A single white lily sat there now, in a small, weathered vase.

She frowned. "That wasn't there before."

Latha followed her gaze and gave a knowing nod.

"They've been appearing every Wednesday for almost a year," she said. "Same flower. Same spot."

Meera blinked. "Who brings them?"

"We don't know," she said. "I've tried waiting, but they always come before I arrive. Around 6:00 a.m., it seems."

The information sent a chill down Meera's spine.

A white lily.

Aarav's favorite flower. He used to say, "White lilies look like forgiveness."

"I thought maybe it was you," Latha added.

Meera shook her head slowly. "No. Not me."

That evening, she came back.

Not as a visitor.

But as someone searching.

Wednesday. 5:30 a.m.

The hospital was quiet. The nurses' station was still dimly lit, and the vending machines hummed like half-asleep companions.

Meera slipped into the rooftop garden and hid behind the tool shed near the stairwell. She waited.

The sky grew lighter, soft hues of lavender and gold creeping over the edges of buildings.

Then she heard it.

Footsteps.

Slow. Hesitant.

A woman emerged from the stairwell, holding a single white lily wrapped in tissue paper.

She walked straight to the bench, placed the flower down gently, and sat beside it.

Even from behind, Meera recognized her.

Her heart dropped.

Sunita. Aarav's mother.

She looked older than when Meera had last seen her. A shawl wrapped around her shoulders, a sadness folded deep into her eyes.

Meera stepped out quietly.

Sunita turned, startled.

"Meera…"

Meera said nothing at first.

Then:

"It was you."

Sunita nodded, guilt softening her features. "I couldn't come when he was dying. I couldn't sit in that room.
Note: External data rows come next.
(** Coin-days are additive: two withdrawals in the same block leave the
    same object as one withdrawal of the sum. *)
Theorem cdd_withdraw_split o b p now a1 a2
  (Hwf : wf_cdd p b) (Hnow : p.(cdd_coin_seconds_earned_last_update) ≤ now < 4294967296)
  (H1 : 0 < a1) (H2 : 0 < a2)
  (Hallowed : vbo_is_withdraw_allowed (VestingBalance o b (cdd p)) now (Asset (a1 + a2) b.(asset_id)) = Ok true) :
  (v ← vbo_withdraw (VestingBalance o b (cdd p)) now (Asset a1 b.(asset_id));
   vbo_withdraw v now (Asset a2 b.(asset_id)))
  = vbo_withdraw (VestingBalance o b (cdd p)) now (Asset (a1 + a2) b.(asset_id)).
Proof.
  pose proof (withdraw_allowed_le_balance _ _ _ (Hwf : wf_vbo (VestingBalance o b (cdd p)))
                (conj (proj2 Hnow) (proj1 Hnow)) Hallowed) as [_ Hle]. cbn in Hle.
  unfold vbo_is_withdraw_allowed in Hallowed. cbn in Hallowed.
  apply cdd_allowed_iff in Hallowed as (_ & _ & He); [|done|cbn; lia|cbn; lia]. cbn in He.
  pose proof (period_pos p) as Hp.
  pose proof (cdd_earned_bounds p (Context_ b now (Asset (a1 + a2) b.(asset_id))) Hwf) as Hb. cbn in Hb.
  specialize (Hb Hnow). set (e := cdd_vesting.compute_coin_seconds_earned p (Context_ b now (Asset 0 0))).
  assert (∀ a, cdd_vesting.compute_coin_seconds_earned p (Context_ b now a) = e) as Hall by done.
  rewrite Hall in He, Hb.
  unfold vbo_withdraw. cbn.
  pose proof Hwf as (Hv & Hbal & Hearn & Hlast).
  rewrite (cdd_withdraw_exact p (Context_ b now (Asset a1 _))); [|done|cbn; lia|cbn; lia|cbn; rewrite Hall; nia].
  rewrite (cdd_withdraw_exact p (Context_ b now (Asset (a1 + a2) _))); [|done|cbn; lia|cbn; lia|cbn; rewrite Hall; nia].
  rewrite !Hall. cbn [fmap result_fmap mbind result_bind].
  rewrite (asset_sub_same b (Asset a1 _)) by (cbn; lia).
  rewrite (asset_sub_same b (Asset (a1 + a2) _)) by (cbn; lia). cbn.
  set (p' := CddPolicy _ _ _ _).
  set (b' := Asset (b.(amount) - a1) b.(asset_id)).
  assert (wf_cdd p' b') as Hwf'.
  { unfold wf_cdd, p', b', cdd_vesting.period in *. cbn in *. split_and!; try done; nia. }
  assert (cdd_vesting.compute_coin_seconds_earned p' (Context_ b' now (Asset a2 b.(asset_id)))
            = p'.(cdd_coin_seconds_earned)) as Hc by (apply cdd_earned_at_update; [done|done|lia]).
  rewrite (cdd_withdraw_exact p'); [|done|cbn; lia|unfold b'; cbn; lia|rewrite Hc; unfold p', cdd_vesting.period in *; cbn in *; nia].
  rewrite Hc. cbn. rewrite (asset_sub_same b') by (unfold b'; cbn; lia). cbn.
  unfold p', b', cdd_vesting.period. cbn.
  f_equal. f_equal; [f_equal; lia|]. f_equal. f_equal. nia.
Qed.

Lemma cdd_withdraw_split_witness :
  let v := VestingBalance 7 (Asset 1000 0) (cdd (CddPolicy 100 0 0 50)) in
  vbo_is_withdraw_allowed v 100 (Asset (200 + 150) 0) = Ok true ∧
  (w ← vbo_withdraw v 100 (Asset 200 0); vbo_withdraw w 100 (Asset 150 0))
  = vbo_withdraw v 100 (Asset (200 + 150) 0).
Proof.
  split; [reflexivity|].
  apply (cdd_withdraw_split 7 (Asset 1000 0) (CddPolicy 100 0 0 50) 100 200 150).
  - unfold wf_cdd, cdd_vesting.period, int64_max; cbn; lia.
  - cbn; lia.
  - lia.
  - lia.
  - reflexivity.
Defined.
But I… I couldn't stay away either."

"So you came here."

"Every week."

Meera looked at the flower.

"Why lilies?"

Sunita's voice cracked. "When Aarav was ten, he brought me one on Mother's Day. He said, 'You don't need roses. These are prettier.' I hated them back then. Thought they looked like funerals."

"And now?" Meera asked softly.

"Now they look like him."

They stood in silence for a while, the wind brushing past them like a whispered apology.

"I wanted to say I'm sorry," Sunita said finally. "Not just for the past. But for letting you grieve alone."

Meera's throat tightened.

There had been so much between them—abandonment, resentment, silence.

But here they were.

Two women.

One lost love.

And a white lily between them.

"He forgave you," Meera whispered. "I think… he always hoped you'd find a way back."

Sunita blinked fast. "I didn't deserve it."

"None of us did," Meera said. "But he loved anyway."

She looked up at the sunrise.

Aarav's favorite time of day.

The sky was wide open. Endless.

They sat side by side for an hour, watching the sun paint the hospital walls orange.

When they stood to leave, Sunita placed another lily in Meera's hand.

"For your book launch," she said. "He'd be so proud of you."

Meera smiled through tears. "I hope so."

That night, Meera placed the lily in a glass vase beside her manuscript.

Not just as a tribute.

But as a symbol.

Of forgiveness.

Of healing.

And of the people who keep loving us—quietly, faithfully—even from afar.